Exercise requirements:
If a line in the entries below contains the word "returns", it counts; report how many such lines there are, and only that number.

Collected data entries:

=======

(** * A shallow embedding of the forward proxy [proxy.py]

    The development models the connection handler of
    [HighPerformanceProxy]: [handle_client], [handle_http],
    [handle_https] and [relay_data].  Sockets and the network are an
    environment that answers every socket call; the handler is a
    program in a small state-and-exception monad that records each
    socket call in a trace. *)

From Stdlib Require Import ZArith List Bool Lia String Ascii.
Import ListNotations.
Open Scope Z_scope.

(** ** Data

    A Python [bytes] object is a list of integers in [0, 256); a Python
    [str] is a list of Unicode code points. *)

Definition bytes := list Z.
Definition str := list Z.

Definition lit (s : string) : str :=
  map (fun a => Z.of_N (N_of_ascii a)) (list_ascii_of_string s).

Definition CRLF : str := [13; 10].
Definition SPACE : str := [32].
Definition COLON : str := [58].
Definition CONNECT : str := Eval cbv in lit "CONNECT".
Definition HTTP_SCHEME : str := Eval cbv in lit "http://".
Definition HOST_PREFIX : str := Eval cbv in lit "host:".

(** The two responses the handler itself produces (proxy.py lines 127,
    139, 146), as the bytes of [response.encode('utf-8')]: both are
    ASCII, so the encoding is the list of their character codes. *)

Definition established_response : bytes :=
  Eval cbv in lit "HTTP/1.1 200 Connection Established" ++ CRLF ++ CRLF.
Definition error_response : bytes :=
  Eval cbv in lit "HTTP/1.1 500 Internal Server Error" ++ CRLF ++ CRLF.

(** ** Python string operations used by the handler *)

(** [s.startswith(p)] *)
Fixpoint startswith (p s : str) : bool :=
  match p, s with
  | [], _ => true
  | _ :: _, [] => false
  | a :: p', b :: s' => (a =? b) && startswith p' s'
  end.

(** [s.split(sep, maxsplit)] for a non-empty separator: a left-to-right
    scan for non-overlapping occurrences of [sep].  [skip] counts the
    characters of a matched separator still to be dropped, [budget] is
    the number of splits left ([None]: no limit) and [cur] the field
    being collected. *)
Fixpoint split_go (sep : str) (skip : nat) (budget : option nat)
                  (cur : str) (s : str) : list str :=
  match s with
  | [] => [cur]
  | c :: s' =>
    match skip with
    | S k => split_go sep k budget cur s'
    | O =>
      if startswith sep s then
        match budget with
        | Some O => split_go sep 0 budget (cur ++ [c]) s'
        | Some (S b) => cur :: split_go sep (List.length sep - 1) (Some b) [] s'
        | None => cur :: split_go sep (List.length sep - 1) None [] s'
        end
      else split_go sep 0 budget (cur ++ [c]) s'
    end
  end.

Definition str_split (sep : str) (s : str) : list str :=
  split_go sep 0 None [] s.

Definition str_split_max (sep : str) (maxsplit : nat) (s : str) : list str :=
  split_go sep 0 (Some maxsplit) [] s.

(** ** The UTF-8 codec

    [recv(...).decode('utf-8', errors='ignore')] and
    [request.encode('utf-8')].  The decoder follows the codec's case
    analysis on the lead byte; with [errors='ignore'] the bytes of an
    ill-formed sequence are dropped and decoding resumes behind them:
    one byte for an invalid start byte, the well-formed prefix for an
    invalid continuation byte, everything up to the end of the input
    for a sequence cut short by it. *)

Definition is_continuation (b : Z) : bool := (0x80 <=? b) && (b <? 0xC0).

Fixpoint utf8_decode_ignore (s : bytes) : str :=
  match s with
  | [] => []
  | ch :: s1 =>
    if ch <? 0x80 then ch :: utf8_decode_ignore s1
    else if ch <? 0xC2 then utf8_decode_ignore s1
    else if ch <? 0xE0 then
      match s1 with
      | [] => []
      | ch2 :: s2 =>
        if is_continuation ch2
        then (ch * 64 + ch2 - (0xC0 * 64 + 0x80)) :: utf8_decode_ignore s2
        else utf8_decode_ignore s1
      end
    else if ch <? 0xF0 then
      match s1 with
      | [] => []
      | ch2 :: s2 =>
        if negb (is_continuation ch2)
           || (if ch2 <? 0xA0 then ch =? 0xE0 else ch =? 0xED)
        then utf8_decode_ignore s1
        else
          match s2 with
          | [] => []
          | ch3 :: s3 =>
            if is_continuation ch3
            then (ch * 4096 + ch2 * 64 + ch3
                  - (0xE0 * 4096 + 0x80 * 64 + 0x80)) :: utf8_decode_ignore s3
            else utf8_decode_ignore s2
          end
      end
    else if ch <? 0xF5 then
      match s1 with
      | [] => []
      | ch2 :: s2 =>
        if negb (is_continuation ch2)
           || (if ch2 <? 0x90 then ch =? 0xF0 else ch =? 0xF4)
        then utf8_decode_ignore s1
        else
          match s2 with
          | [] => []
          | ch3 :: s3 =>
            if negb (is_continuation ch3) then utf8_decode_ignore s2
            else
              match s3 with
              | [] => []
              | ch4 :: s4 =>
                if is_continuation ch4
                then (ch * 262144 + ch2 * 4096 + ch3 * 64 + ch4
                      - (0xF0 * 262144 + 0x80 * 4096 + 0x80 * 64 + 0x80))
                     :: utf8_decode_ignore s4
                else utf8_decode_ignore s3
              end
          end
      end
    else utf8_decode_ignore s1
  end.

(** Encoding one code point; [None] stands for [UnicodeEncodeError]
    (a surrogate) or a value that is no code point at all. *)
Definition utf8_encode_char (c : Z) : option bytes :=
  if c <? 0 then None
  else if c <? 0x80 then Some [c]
  else if c <? 0x800 then Some [0xC0 + c / 64; 0x80 + c mod 64]
  else if (0xD800 <=? c) && (c <=? 0xDFFF) then None
  else if c <? 0x10000 then
    Some [0xE0 + c / 4096; 0x80 + (c / 64) mod 64; 0x80 + c mod 64]
  else if c <? 0x110000 then
    Some [0xF0 + c / 262144; 0x80 + (c / 4096) mod 64;
          0x80 + (c / 64) mod 64; 0x80 + c mod 64]
  else None.

Fixpoint utf8_encode (s : str) : option bytes :=
  match s with
  | [] => Some []
  | c :: s' =>
    match utf8_encode_char c, utf8_encode s' with
    | Some b, Some bs => Some (b ++ bs)
    | _, _ => None
    end
  end.

(** ** Python library functions taken as parameters

    The handler calls four library functions whose behaviour rests on
    tables that are not part of the repository (the Unicode case and
    whitespace tables, the integer syntax, the URL grammar).  They are
    parameters of the model:
    - [str_lower] is [line.lower()];
    - [str_strip] is [s.strip()];
    - [int_of_str] is [int(port)], [None] when it raises [ValueError];
    - [url_host_port] is [urlparse(url)] followed by [.hostname] and
      [.port]: [None] when one of the three raises [ValueError],
      otherwise the host name ([None] for Python's [None]) and the
      port ([None] for Python's [None]). *)

Record PyLib := {
  str_lower : str -> str;
  str_strip : str -> str;
  int_of_str : str -> option Z;
  url_host_port : str -> option (option str * option Z)
}.

(** ** Sockets, events and the environment *)

(** A handler works on two sockets: the accepted [client_socket] and
    the [server_socket] it opens to the upstream. *)
Inductive Sock := Client | Server.

Definition Sock_eqb (a b : Sock) : bool :=
  match a, b with
  | Client, Client | Server, Server => true
  | _, _ => false
  end.

(** The peer of a socket in the relay: line 161, [sock is client_socket]. *)
Definition other (s : Sock) : Sock :=
  match s with Client => Server | Server => Client end.

(** One entry per socket call, with what the call was given and how it
    ended.  [EvRecv s None], [EvSelect None] and a [false] flag stand
    for a call that raised; [EvSend s d true] is a call of [s.send(d)]
    that returned (the handler discards the count [send] returns). *)
Inductive Event :=
| EvRecv (s : Sock) (r : option bytes)
| EvSend (s : Sock) (d : bytes) (ok : bool)
| EvSocket (ok : bool)
| EvConnect (host : option str) (port : Z) (ok : bool)
| EvSelect (r : option (list Sock * list Sock))
| EvClose (s : Sock) (ok : bool).

(** The environment decides every socket call from the history of the
    calls made so far. *)
Record Env := {
  on_recv : list Event -> Sock -> Z -> option bytes;
  on_send : list Event -> Sock -> bytes -> bool;
  on_socket : list Event -> bool;
  on_connect : list Event -> option str -> Z -> bool;
  on_select : list Event -> option (list Sock * list Sock);
  on_close : list Event -> Sock -> bool
}.

(** [self.stats] *)
Record Stats := {
  total_requests : Z;
  active_connections : Z;
  errors : Z
}.

Record World := {
  stats : Stats;
  trace : list Event
}.

Inductive Exn :=
| IndexError | ValueError | TypeError | OSError
| UnicodeEncodeError | HostNotFound.

(** How a piece of the handler ends: it returns, it raises, or the
    relay loop is still running when the fuel is spent. *)
Inductive Outcome (A : Type) :=
| Ret (a : A)
| Raise (e : Exn)
| OutOfFuel.
Arguments Ret {A} a.
Arguments Raise {A} e.
Arguments OutOfFuel {A}.

Definition M (A : Type) := World -> Outcome A * World.

Definition ret {A} (a : A) : M A := fun w => (Ret a, w).
Definition raise {A} (e : Exn) : M A := fun w => (Raise e, w).
Definition out_of_fuel {A} : M A := fun w => (OutOfFuel, w).

Definition bind {A B} (m : M A) (f : A -> M B) : M B :=
  fun w =>
    match m w with
    | (Ret a, w1) => f a w1
    | (Raise e, w1) => (Raise e, w1)
    | (OutOfFuel, w1) => (OutOfFuel, w1)
    end.

Notation "x <- m ;; k" := (bind m (fun x => k))
  (at level 61, m at next level, right associativity).
Notation "m ;; k" := (bind m (fun _ => k))
  (at level 61, right associativity).

(** [try: m except Exception as e: h e] *)
Definition try_except {A} (m : M A) (h : Exn -> M A) : M A :=
  fun w =>
    match m w with
    | (Raise e, w1) => h e w1
    | r => r
    end.

(** [try: m finally: fin].  The [finally] block runs when [m] returns
    or raises; an exception of [fin] replaces the outcome of [m]. *)
Definition try_finally {A} (m : M A) (fin : M unit) : M A :=
  fun w =>
    match m w with
    | (OutOfFuel, w1) => (OutOfFuel, w1)
    | (o, w1) =>
      match fin w1 with
      | (Ret _, w2) => (o, w2)
      | (Raise e, w2) => (Raise e, w2)
      | (OutOfFuel, w2) => (OutOfFuel, w2)
      end
    end.

Definition log_event (e : Event) (w : World) : World :=
  {| stats := stats w; trace := trace w ++ [e] |}.

Definition with_stats (f : Stats -> Stats) (w : World) : World :=
  {| stats := f (stats w); trace := trace w |}.

Definition update_stats (f : Stats -> Stats) : M unit :=
  fun w => (Ret tt, with_stats f w).

Definition bump_active (d : Z) (s : Stats) : Stats :=
  {| total_requests := total_requests s;
     active_connections := active_connections s + d;
     errors := errors s |}.

Definition bump_total (s : Stats) : Stats :=
  {| total_requests := total_requests s + 1;
     active_connections := active_connections s;
     errors := errors s |}.

Definition bump_errors (s : Stats) : Stats :=
  {| total_requests := total_requests s;
     active_connections := active_connections s;
     errors := errors s + 1 |}.

(** [self.stats['active_connections'] += d] *)
Definition add_active (d : Z) : M unit := update_stats (bump_active d).

(** [self.stats['total_requests'] += 1] *)
Definition incr_total : M unit := update_stats bump_total.

(** [self.stats['errors'] += 1] *)
Definition incr_errors : M unit := update_stats bump_errors.

Inductive Route := ViaHttps | ViaHttp.

(** Line 88: [first_line.startswith('CONNECT')]. *)
Definition route_of (first_line : str) : Route :=
  if startswith CONNECT first_line then ViaHttps else ViaHttp.

(** Line 85: [request.split('\r\n')[0]]; [split] never returns an
    empty list, so the index cannot fail. *)
Definition first_line_of (request : str) : str :=
  hd [] (str_split CRLF request).

(** Line 86: the fields of [first_line.split(' ')]. *)
Definition method_token (first_line : str) : str :=
  hd [] (str_split SPACE first_line).
Definition target_token (first_line : str) : option str :=
  nth_error (str_split SPACE first_line) 1.

Inductive Flow := Continue | Return.

Definition is_empty (d : list Z) : bool :=
  match d with [] => true | _ :: _ => false end.

Section Handler.

Variable py : PyLib.
Variable buffer_size : Z.
Variable env : Env.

=======

Completed task:
4